Friends of Manito hold guided tree tours in Spokane
Ed Lester loves trees. Behind his quiet articulate demeanor is a passion for all things leafy and green.
“It’s a bit of an obsession,” Lester says. “I found that Spokane has very interesting trees in terms of variety and size.”
For the last five years, the retired orthopedic surgeon turned master gardener has taught himself to identify trees. He “studies” them every day in public parks and on private land.
He even knocks on strangers doors and asks to “spend some time” with the monstrous oak or beautiful maple in the yard. As a hobby, Lester is cataloging “champion trees”— the largest tree species of their kind in Washington State.
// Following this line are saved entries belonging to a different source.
(* ===== verification/Aggregates.v ===== *)
(** svc-aggregation/system: the handlers of the aggregates (aggregate.go), of the connection methods
    (connectionmethods.go) and of the collection of aggregation sources (get_resource.go).

    The bytes of a request body are given twice: as the JSON document they are, and as the text that is
    copied into error messages. *)
From stdpp Require Import base gmap list strings.
From S2P Require Import Prelude Go GoTime GoText GoCodec Response Redis World ConnPool RedisIndex Index Search Http AsModel Session AgData AgModel.
Open Scope string_scope.

(** aggregatorproto.AggregatorRequest *)
Record AggregatorRequest := {
  ar_SessionToken : string;
  ar_RequestBody : jtext;
  ar_RequestText : string;
  ar_URL : string;
}.

(** The bodies of agresponse. *)
Inductive agBody : Type :=
(** AggregateResponse *)
| AggregateBody (r : Response) (elements : slice string)
(** List *)
| AgListBody (r : Response) (membersCount : Z) (members : list string)
(** ConnectionMethodResponse *)
| ConnectionMethodBody (r : Response) (ty variant : string) (links : CMLinks)
(** AggregationSourceResponse; the fields that are never set are left out *)
| AggregationSourceBody (r : Response) (hostName userName : string) (links : json)
(** AggregationServiceResponse: what is not fixed *)
| AggregationServiceBody (enabled : bool) (state : string)
(** the generic part alone, of a task that was started *)
| AgTaskBody (r : Response)
(** a class of errors that is not wrapped *)
| AgErrorClass (e : ErrorClass).
Abbreviation agRPC := (RPC agBody).

Definition aggregatesURI := "/redfish/v1/AggregationService/Aggregates".
Definition AggregateType := "#Aggregate.v1_0_1.Aggregate".
Definition AggregateContext := "/redfish/v1/$metadata#Aggregate.Aggregate".
(** [fmt.Sprintf("%v", aggregate)] *)
Definition show_aggregate (a : Aggregate) : string := "{" +:+ bracketed (items (ag_Elements a)) +:+ "}".

Section Aggregates.
Context `{Env, Config}.

(** ** The checks of the elements *)

Fixpoint duplicate_in (duplicate : gset string) (elements : list string) : bool :=
  match elements with
  | [] => false
  | element :: rest =>
      if decide (element ∈ duplicate) then true else duplicate_in ({[element]} ∪ duplicate) rest
  end.
Definition checkDuplicateElements (elements : list string) : bool := duplicate_in ∅ elements.

(** The status and the text of the error. *)
Definition validateElements (elements : list string) : IO (Z * option string) :=
  if checkDuplicateElements elements then ret (StatusBadRequest, Some "Duplicate elements present")
  else
    let! r := loopM elements tt (fun _ element =>
      let! system := GetComputerSystem element in
      match system with
      | inl err => ret (inl (errMsg err))
      | inr _ => ret (inr tt)
      end) in
    match r with
    | inl err => ret (StatusNotFound, Some err)
    | inr _ => ret (StatusOK, None)
    end.

Definition checkElementsPresent (requestElements presentElements : list string) : bool :=
  existsb (fun element => found_in element presentElements) requestElements.
Definition checkRemovingElementsPresent (requestElements presentElements : list string) : bool :=
  forallb (fun element => found_in element presentElements) requestElements.

(** ** Answers *)

Definition aggregateResponse (uri id : string) : Response :=
  mkResponse AggregateType uri AggregateContext id "Aggregate".
(** An aggregate as it is shown. *)
Definition aggregateRPC (code : Z) (message st : string) (hdr : list (string * string)) (uri id : string)
    (elements : slice string) : outcome agRPC :=
  obind (CreateGenericResponse (aggregateResponse uri id) st) (fun commonResponse =>
    Ok (mkRPC code message hdr (Body (AggregateBody commonResponse elements)))).
(** A resource that could not be read. *)
Definition notRead (kind uri : string) (err : Err) : outcome agRPC :=
  if decide (DBKeyNotFound = ErrNo err)
  then GeneralError StatusNotFound ResourceNotFound (errMsg err) [IString kind; IString uri]
  else GeneralError StatusInternalServerError InternalError (errMsg err) [].
Definition emptyRequest : outcome agRPC :=
  GeneralError StatusBadRequest PropertyMissing "empty request can not be processed" [IString "Elements"].
Definition noURI : outcome agRPC :=
  GeneralError StatusBadRequest PropertyMissing "request uri is not provided" [IString "request uri"].
Definition badRequest (jerr : string) : outcome agRPC :=
  GeneralError StatusBadRequest MalformedJSON ("unable to parse the create request" +:+ jerr) [].
Definition notWritten (dbErr : Err) : outcome agRPC :=
  GeneralError StatusInternalServerError InternalError (errMsg dbErr) [].
Definition elementsEmpty (a : Aggregate) : bool :=
  match ag_Elements a with None | Some [] => true | Some _ => false end.
(** The identifier in the URI of an action on an aggregate: [strings.Split(url[1], "/")[0]]. *)
Definition aggregate_id (URL : string) : outcome string :=
  obind (index (Split URL (aggregatesURI +:+ "/")) 1) (fun rest => index (Split rest "/") 0).

(** ** aggregate.go *)

Definition CreateAggregate (req : AggregatorRequest) : IO agRPC :=
  match Unmarshal Aggregate_type (ar_RequestBody req) zeroAggregate with
  | (_, Some err) => lift (badRequest err)
  | (createRequest, None) =>
      if is_nil (ag_Elements createRequest) then lift emptyRequest
      else
        let elements := items (ag_Elements createRequest) in
        let! (statuscode, err) := validateElements elements in
        match err with
        | Some err =>
            lift (GeneralError statuscode ResourceNotFound ("invalid elements for create an aggregate" +:+ err)
                    [IString "Elements"; IString (ar_RequestText req)])
        | None =>
            let! aggregateUUID := NewV4 in
            let aggregateURI := aggregatesURI +:+ "/" +:+ aggregateUUID in
            let! dbErr := AgModel.CreateAggregate createRequest aggregateURI in
            match dbErr with
            | Some dbErr => lift (notWritten dbErr)
            | None =>
                lift (aggregateRPC StatusCreated "" Created
                        [("Link", "<" +:+ aggregateURI +:+ "/>; rel=describedby"); ("Location", aggregateURI)]
                        aggregateURI aggregateUUID (ag_Elements createRequest))
            end
        end
  end.

(** A collection of all keys of a table. *)
Definition collection (table : string) (commonResponse : outcome Response) : IO agRPC :=
  let! keys := GetAllKeysFromTable table in
  match keys with
  | inl err => lift (GeneralError StatusServiceUnavailable CouldNotEstablishConnection err [IString (db_uri OnDisk)])
  | inr keys =>
      let! commonResponse := lift commonResponse in
      ret (mkRPC StatusOK Success [] (Body (AgListBody commonResponse (Z.of_nat (length keys)) keys)))
  end.
Definition with_Description (d : string) (r : Response) : Response :=
  {| OdataType := OdataType r; OdataID := OdataID r; OdataContext := OdataContext r;
     Description := d; ID := ID r; Name := Name r; Message := Message r; MessageID := MessageID r;
     MessageArgs := MessageArgs r; NumberOfArgs := NumberOfArgs r; Severity := Severity r;
     Resolution := Resolution r |}.
Definition GetAllAggregates (req : AggregatorRequest) : IO agRPC :=
  collection "Aggregate" (Ok (with_Description "Aggregate collection view"
    (mkResponse "#AggregateCollection.AggregateCollection" aggregatesURI
       "/redfish/v1/$metadata#AggregateCollection.AggregateCollection" "" "Aggregate"))).

Definition GetAggregate (req : AggregatorRequest) : IO agRPC :=
  let! (aggregate, err) := AgModel.GetAggregate (ar_URL req) in
  match err with
  | Some err => lift (notRead "Aggregate" (ar_URL req) err)
  | None =>
      let! id := lift (index (Split (ar_URL req) (aggregatesURI +:+ "/")) 1) in
      lift (aggregateRPC StatusOK Success Success [] (ar_URL req) id (ag_Elements aggregate))
  end.

Definition DeleteAggregate (req : AggregatorRequest) : IO agRPC :=
  let! (_, err) := AgModel.GetAggregate (ar_URL req) in
  match err with
  | Some err => lift (notRead "Aggregate" (ar_URL req) err)
  | None =>
      let! err := AgModel.DeleteAggregate (ar_URL req) in
      match err with
      | Some err => lift (notRead "Aggregate" (ar_URL req) err)
      | None => ret (mkRPC StatusNoContent "" [] NoBody)
      end
  end.

(** The aggregate after a change; an error of reading it is not looked at. *)
Definition changedAggregate (aggregateURL aggregateID : string) : IO agRPC :=
  let! (aggregate, _) := AgModel.GetAggregate aggregateURL in
  lift (aggregateRPC StatusOK "" Success [("Link", "<" +:+ aggregateURL +:+ "/>; rel=describedby")]
          aggregateURL aggregateID (ag_Elements aggregate)).

Definition AddElementsToAggregate (req : AggregatorRequest) : IO agRPC :=
  match Unmarshal Aggregate_type (ar_RequestBody req) zeroAggregate with
  | (_, Some err) => lift (badRequest err)
  | (addRequest, None) =>
      if elementsEmpty addRequest then lift emptyRequest
      else
        let! (statuscode, err) := validateElements (items (ag_Elements addRequest)) in
        match err with
        | Some err =>
            lift (GeneralError statuscode ResourceNotFound ("invalid elements for create an aggregate" +:+ err)
                    [IString "Elements"; IString (show_aggregate addRequest)])
        | None =>
            if String.eqb (ar_URL req) "" then lift noURI
            else
              let! aggregateID := lift (aggregate_id (ar_URL req)) in
              let aggregateURL := aggregatesURI +:+ "/" +:+ aggregateID in
              let! (aggregate, err1) := AgModel.GetAggregate aggregateURL in
              match err1 with
              | Some err1 => lift (notRead "Aggregate" aggregateURL err1)
              | None =>
                  if checkElementsPresent (items (ag_Elements addRequest)) (items (ag_Elements aggregate)) then
                    lift (GeneralError StatusConflict ResourceAlreadyExists "Elements present in aggregate"
                            [IString "AddElements"; IString "Elements";
                             IString (bracketed (items (ag_Elements addRequest)))])
                  else
                    let! dbErr := AgModel.AddElementsToAggregate addRequest aggregateURL in
                    match dbErr with
                    | Some dbErr => lift (notWritten dbErr)
                    | None => changedAggregate aggregateURL aggregateID
                    end
              end
        end
  end.

(** The error of reading the aggregate is not looked at: the variable that is compared with nil is the
    one of the decoder. *)
Definition RemoveElementsFromAggregate (req : AggregatorRequest) : IO agRPC :=
  match Unmarshal Aggregate_type (ar_RequestBody req) zeroAggregate with
  | (_, Some err) => lift (badRequest err)
  | (removeRequest, None) =>
      let elements := items (ag_Elements removeRequest) in
      if elementsEmpty removeRequest then lift emptyRequest
      else if String.eqb (ar_URL req) "" then lift noURI
      else if checkDuplicateElements elements then
        lift (GeneralError StatusBadRequest ResourceCannotBeDeleted "duplicate elements present" [])
      else
        let! aggregateID := lift (aggregate_id (ar_URL req)) in
        let aggregateURL := aggregatesURI +:+ "/" +:+ aggregateID in
        let! (aggregate, _) := AgModel.GetAggregate aggregateURL in
        if negb (checkRemovingElementsPresent elements (items (ag_Elements aggregate))) then
          lift (GeneralError StatusNotFound ResourceNotFound "Elements not present in aggregate"
                  [IString "Elements"; IString (bracketed elements)])
        else
          let! dbErr := AgModel.RemoveElementsFromAggregate removeRequest aggregateURL in
          match dbErr with
          | Some dbErr => lift (notWritten dbErr)
          | None => changedAggregate aggregateURL aggregateID
          end
  end.

(** ** connectionmethods.go *)

Definition connectionMethodsURI := "/redfish/v1/AggregationService/ConnectionMethods".
Definition GetAllConnectionMethods (req : AggregatorRequest) : IO agRPC :=
  collection "ConnectionMethod" (Ok
    (mkResponse "#ConnectionMethodCollection.ConnectionMethodCollection" connectionMethodsURI
       "/redfish/v1/$metadata#ConnectionMethodCollection.ConnectionMethodCollection" "" "Connection Methods")).
Definition GetConnectionMethodInfo (req : AggregatorRequest) : IO agRPC :=
  let! connectionmethod := GetConnectionMethod (ar_URL req) in
  match connectionmethod with
  | inl err => lift (notRead "ConnectionMethod" (ar_URL req) err)
  | inr connectionmethod =>
      let! id := lift (index (Split (ar_URL req) (connectionMethodsURI +:+ "/")) 1) in
      let commonResponse := mkResponse "#ConnectionMethod.v1_0_0.ConnectionMethod" (ar_URL req)
        "/redfish/v1/$metadata#ConnectionMethod.v1_0_0.ConnectionMethod" id "Connection Method" in
      let links := cm_Links connectionmethod in
      let links := if (length (items (ln_AggregationSources links)) =? 0)%nat then mkCMLinks (Some []) else links in
      ret (mkRPC StatusOK Success []
             (Body (ConnectionMethodBody commonResponse (cm_ConnectionMethodType connectionmethod)
                      (cm_ConnectionMethodVariant connectionmethod) links)))
  end.

(** ** get_resource.go *)

Definition aggregationSourcesURI := "/redfish/v1/AggregationService/AggregationSources".
Definition GetAggregationSourceCollection : IO agRPC :=
  collection "AggregationSource"
    (obind (CreateGenericResponse
       (mkResponse "#AggregationSourceCollection.AggregationSourceCollection" aggregationSourcesURI
          "/redfish/v1/$metadata#AggregationSourceCollection.AggregationSourceCollection" "" "Aggregation Source")
       Success) (fun r => Ok (blank_message r))).

(** [m[k]] of an [interface{}] that must be a map, a missing key is nil; and a type assertion to
    string.  A value of another type panics. *)
Definition member (j : json) (k : string) : outcome json :=
  match j with
  | JObj kvs => Ok (match List.find (fun kv => String.eqb kv.1 k) kvs with Some kv => kv.2 | None => JNull end)
  | _ => Panic
  end.
Definition as_string (j : json) : outcome string := match j with JStr s => Ok s | _ => Panic end.
Definition GetAggregationSource (reqURI : string) : IO agRPC :=
  let! aggregationSource := GetAggregationSourceInfo reqURI in
  match aggregationSource with
  | inl err => lift (notRead "AggregationSource" reqURI err)
  | inr aggregationSource =>
      let! connectionMethodLink := lift (member (as_Links aggregationSource) "ConnectionMethod") in
      let! oid := lift (member connectionMethodLink "@odata.id") in
      let! connectionMethodOdataID := lift (as_string oid) in
      let! connectionMethod := GetConnectionMethod connectionMethodOdataID in
      match connectionMethod with
      | inl err => lift (notRead "ConnectionMethod" connectionMethodOdataID err)
      | inr connectionMethod =>
          let name := cm_ConnectionMethodType connectionMethod +:+ "-" +:+ as_HostName aggregationSource in
          let! id := lift (index (Split reqURI (aggregationSourcesURI +:+ "/")) 1) in
          let! commonResponse := lift (CreateGenericResponse
            (mkResponse "#AggregationSource.v1_1_0.AggregationSource" reqURI
               "/redfish/v1/$metadata#AggregationSource.AggregationSource" id name) Success) in
          ret (mkRPC StatusOK Success []
                 (Body (AggregationSourceBody (blank_message commonResponse) (as_HostName aggregationSource)
                          (as_UserName aggregationSource) (as_Links aggregationSource))))
      end
  end.
End Aggregates.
He raves about rare Hungarian linden trees in John A. Finch Arboretum, vibrant Miyabe maple trees, mighty Colorado white firs, and a golden weeping willow on 42nd Avenue and Ray, which he thinks is the biggest of its kind in the state.
This year, for the first time ever, Lester has used his passion for trees to create a guided tree tour of Manito Park.
He belongs to The Friends of Manito, a nonprofit organization that raises funds and provides educational outreach for the sprawling South Hill Park. Lester’s first two-hour tree tour was given to approximately 30 people in April.
“The tour provides a map and orientation to trees in the park, so visitors can return for self-guided tours and study on their own,” Lester says. “My hope is that many people will become fully familiar with the park.”
Tour-goers receive a map of the four-part tour and a handout of trees specific to each section.
Lester hopes the tree tour will do more than simply navigate visitors throughout the park.
“The more you are familiar with what is around you, the more you see,” he says. “The more you see, the more you appreciate what is around you.”
“If people become knowledgeable about their environment, hopefully, they will take better care of it.”